I am wanting to get some more A2s and have a 9AN on order. This does not include my dedicated weaponslights. I started off the SF purchases with the 6P on the right - original Laser Products model. It had a lexan lens that melted and SF replaced it. Thanks for letting me show you my start. I am so pleased to have found CPF. I have learned so much and even starting being a contributor b/c it is worth so much to me to have found this place with such great and wonderful people. Have a good holiday season! Alan


----------



## skalomax (Dec 3, 2006)

Very Nice.

Many Tailguards I see


----------



## FiftyCalAl (Dec 3, 2006)

NEKOMANE makes a great Eseries tail guard - I highly recommend his product, and very affordable too!


----------



## alantch (Dec 3, 2006)

I see that you're very much into the wine lights.
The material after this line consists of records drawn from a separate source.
(** The mesh is well-formed for a Redis service: its faults have percentages and the
    store lists service entries only. *)
Definition faults_ok (rs : RedisService) : Prop := Forall (fun f => is_Some (fa_Percentage f)) (rsv_Faults rs).
Definition store_ok (store : ConfigStore) (ns : string) : Prop :=
  forall config, config ∈ store_List store GvkServiceEntry ns -> is_Some (asServiceEntry (c_Spec config)).

Lemma hostServices_ok store ns : store_ok store ns -> exists services, hostServices store ns = Ret services.
Proof.
  intros Hs. destruct (for_each_inv (fun _ _ => True) host_entry (store_List store GvkServiceEntry ns) ∅ I)
    as (services & Hh & _); [|by exists services].
  intros d config m _ Hin. unfold host_entry. destruct (Hs config Hin) as [se ->]. eauto.
Qed.

Lemma faults_build rs : faults_ok rs -> exists fs, map_panic (convertFault oob) (rsv_Faults rs) = Ret fs.
Proof.
  intros Hf. apply map_panic_ex. intros f Hin. apply (proj1 (Forall_forall _ _) Hf) in Hin as [p Hp].
  unfold convertFault, translatePercentToFractionalPercent. rewrite Hp. cbn. eauto.
Qed.

Lemma buildSettings_routes proxy rs settings p :
  buildSettings proxy rs settings = Ok p ->
  rp_Routes p = rp_Routes proxy /\ rp_CatchAllRoute p = rp_CatchAllRoute proxy /\ rp_StatPrefix p = rp_StatPrefix proxy.
Proof. unfold buildSettings. by repeat case_match; intros [= <-]. Qed.

(** C35: Redis routing. For a service entry with a well-formed RedisService the proxy is
    built unless a secret cannot be read, and then: the routes with a key prefix become
    the prefix routes, in order; of the routes without key the last one becomes the
    catch-all route; a RedisService without routes sends everything to the service's own
    cluster, and one with keyed routes only has no catch-all route. A target without port
    takes the port found in its service entry, and mirrors take the port of their route. *)
Theorem redis_routes store c listenPort listenPortName targetHost rs :
  let ns := m_Namespace (sew_Meta (ctx_ServiceEntry c)) in
  findTargetHostAndRedisService ns (se_Hosts (sew_Spec (ctx_ServiceEntry c))) = Ok (Some (targetHost, rs)) ->
  faults_ok rs -> store_ok store ns -> Forall redis_route_ok (rsv_Redis rs) ->
  exists services, hostServices store ns = Ret services /\
    ((exists e, buildOutboundProxy oob store c listenPort listenPortName = Ret (Err e) /\
                exists settings auth, rsv_Settings rs = Some settings /\ rs_Auth settings = Some auth /\
                  password (rsv_Namespace rs) (Some auth) = Err e) \/
     exists proxy, buildOutboundProxy oob store c listenPort listenPortName = Ret (Ok (Some proxy)) /\
       rp_StatPrefix proxy = outboundClusterName targetHost listenPort /\
       rp_Routes proxy = expected_route services listenPort listenPortName <$> List.filter keyed (rsv_Redis rs) /\
       rp_CatchAllRoute proxy =
         match rsv_Redis rs with
         | [] => Some (catch_all (outboundClusterName targetHost listenPort))
         | routes => expected_route services listenPort listenPortName <$> last (List.filter (negb ∘ keyed) routes)
         end).
Proof.
  intros ns Hfind Hf Hs Hr. destruct (hostServices_ok store ns Hs) as [services Hsv].
  destruct (faults_build rs Hf) as [faults Hfaults].
  exists services. split; [done|]. unfold buildOutboundProxy. fold ns. rewrite Hfind, Hsv, Hfaults.
  cbn [mbind outcome_bind]. set (p0 := {| rp_StatPrefix := _ |}).
  destruct (match rsv_Settings rs with None => Ok p0 | Some s => buildSettings p0 rs s end) as [p|e] eqn:Es.
  - right.
    assert (Hp : rp_Routes p = [] /\ rp_CatchAllRoute p = None /\ rp_StatPrefix p = outboundClusterName targetHost listenPort).
    { destruct (rsv_Settings rs); [|by injection Es as <-].
      apply buildSettings_routes in Es as (-> & -> & ->). done. }
    destruct Hp as (Hp1 & Hp2 & Hp3). destruct (rsv_Redis rs) as [|r routes] eqn:Er; [by eexists|].
    rewrite <- Er in *. rewrite route_loop by done. cbn [mbind outcome_bind]. eexists. split; [done|].
    cbn [with_routes rp_StatPrefix rp_Routes rp_CatchAllRoute]. rewrite Hp1, Hp2. split_and!; [done..|].
    rewrite Er. by destruct (last _).
  - left. exists e. split; [done|]. destruct (rsv_Settings rs) as [settings|]; [|discriminate Es]. exists settings.
    unfold buildSettings in Es. destruct (rs_Auth settings) as [auth|]; [|discriminate Es]. exists auth.
    split_and!; [done..|]. unfold buildAuth in Es. destruct (password _ _) as [[u w]|e2]; [discriminate Es|by injection Es as <-].
Qed.
End routes.

(** ** Several Redis ports *)
Section ports.
Context `{IstioNaming, RedisEnv, WellKnown, ProtoJSON RedisProxy, ProtoJSON EnvoyCluster, ProtoJSONStruct} (oob : Z).
Variable store : ConfigStore.

(** The name and the listener patch of a filter are those of the first port. *)
Definition first_port_filter (s : ServiceEntryWrapper) (w : EnvoyFilterWrapper) : Prop :=
  exists h port0 v, head (se_Hosts (sew_Spec s)) = Some h /\ head (se_Ports (sew_Spec s)) = Some port0 /\
    ((exists addr, addr ∈ se_Addresses (sew_Spec s) /\
        efw_Name w = outboundEnvoyFilterName h addr (sp_Number port0) /\
        head (ef_ConfigPatches (efw_Envoyfilter w)) = Some (outboundProxyPatch addr port0 REPLACE v)) \/
     (efw_Name w = inboundEnvoyFilterName h (sp_Number port0) /\
        head (ef_ConfigPatches (efw_Envoyfilter w)) = Some (inboundProxyPatch port0 REPLACE v))).

Lemma index_head {A} (l : list A) a : index l 0 = Ret a -> head l = Some a.
Proof. destruct l; intros [= ->]. done. Qed.

Lemma append_patches_first s patches w : first_port_filter s w -> first_port_filter s (append_patches patches w).
Proof.
  intros (h & p & v & Hh & Hp & Hcase). exists h, p, v. split; [done|]. split; [done|].
  unfold append_patches. destruct (ef_WorkloadSelector (efw_Envoyfilter w)); [done|].
  cbn [efw_Name efw_Envoyfilter ef_ConfigPatches]. destruct (ef_ConfigPatches (efw_Envoyfilter w)); naive_solver.
Qed.

Definition same_frame (s0 s : ServiceEntryWrapper) : Prop :=
  sew_Meta s = sew_Meta s0 /\ se_Hosts (sew_Spec s) = se_Hosts (sew_Spec s0) /\
  se_Ports (sew_Spec s) = se_Ports (sew_Spec s0) /\ se_Addresses (sew_Spec s) = se_Addresses (sew_Spec s0).

Lemma first_port_same s0 s w : same_frame s0 s -> first_port_filter s w -> first_port_filter s0 w.
Proof. unfold first_port_filter. by intros (_ & -> & -> & ->). Qed.

Lemma generate_first c port fs s :
  generate oob store c port = Ret (fs, s) ->
  same_frame (ctx_ServiceEntry c) s /\ Forall (first_port_filter (ctx_ServiceEntry c)) fs.
Proof.
  unfold generate, GenerateReplaceNetworkFilter. intros (port0 & Hp0 & Hg)%bind_Ret_inv.
  apply bind_Ret_inv in Hg as (outbound & _ & Hg). apply bind_Ret_inv in Hg as (inbound & _ & Hg).
  apply bind_Ret_inv in Hg as ([fs1 s1] & Hn & Hg). apply bind_Ret_inv in Hg as (cluster & _ & [= <- <-]).
  split; [by apply generateNetworkFilter_frame in Hn|].
  assert (Hfs : Forall (first_port_filter (ctx_ServiceEntry c)) fs1).
  { apply Forall_forall. intros w Hw.
    destruct (generateNetworkFilter_elem _ _ _ _ _ _ _ _ _ _ Hn Hw) as (h & v & Hh & Hcase).
    exists h, port0, v. split; [by apply index_head|]. split; [by apply index_head|].
    destruct Hcase as [(addr & Ha & ->)|(sel & Hs & ->)]; [left; by exists addr|by right]. }
  destruct cluster as [cl|]; [|done]. apply Forall_fmap. eapply Forall_impl; [exact Hfs|].
  intros w. apply append_patches_first.
Qed.

(** Only the first port of a service entry gets Redis proxies. Whichever of its ports
    are Redis ports, every filter generated patches a listener of the entry's first port
    and is named after it, so that the filters of several Redis ports have the same names
    and replace each other in the controller's map. *)
Theorem redis_first_port_only c fs err :
  Generate oob store c = Ret (fs, err) -> Forall (first_port_filter (ctx_ServiceEntry c)) fs.
Proof.
  unfold Generate. intros ([fs' s'] & Hloop & [= <- _])%bind_Ret_inv. cbn [fst].
  apply (for_each_preserve
    (fun acc => same_frame (ctx_ServiceEntry c) (snd acc) /\ Forall (first_port_filter (ctx_ServiceEntry c)) (fst acc)))
    in Hloop; [by apply Hloop| |split; [done|by constructor]].
  intros [fs1 s1] port [fs2 s2] _ [Hs1 Hf1]. unfold generate_step. cbn [fst snd] in *.
  destruct (HasPrefix (sp_Name port) "tcp-redis"); [|by intros [= <- <-]].
  intros ([fs3 s3] & Hg & [= <- <-])%bind_Ret_inv. apply generate_first in Hg as [Hs3 Hf3]. cbn [set_service ctx_ServiceEntry fst snd] in *.
  split.
  - destruct Hs1 as (? & ? & ? & ?), Hs3 as (? & ? & ? & ?). repeat split; congruence.
  - apply Forall_app. split; [done|]. eapply Forall_impl; [exact Hf3|]. intros w. by apply first_port_same.
Qed.
End ports.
Good collection!


----------



## FiftyCalAl (Dec 4, 2006)

I must confess, the Winelights are my wife's!! All except one, which is permanently located in the laundry room next to the back door.


----------



## Concept (Dec 4, 2006)

Nice SF roll out.


----------



## carbine15 (Dec 4, 2006)

Where are the shorties? Lemme give a shoutout to the shorties!


----------



## nutz_about_lights (Dec 4, 2006)

Man those winelights are really getting me.


----------



## mudhole (Dec 4, 2006)

does anyone know of a dealer with HA3 black E1L's I've been searching for months.


----------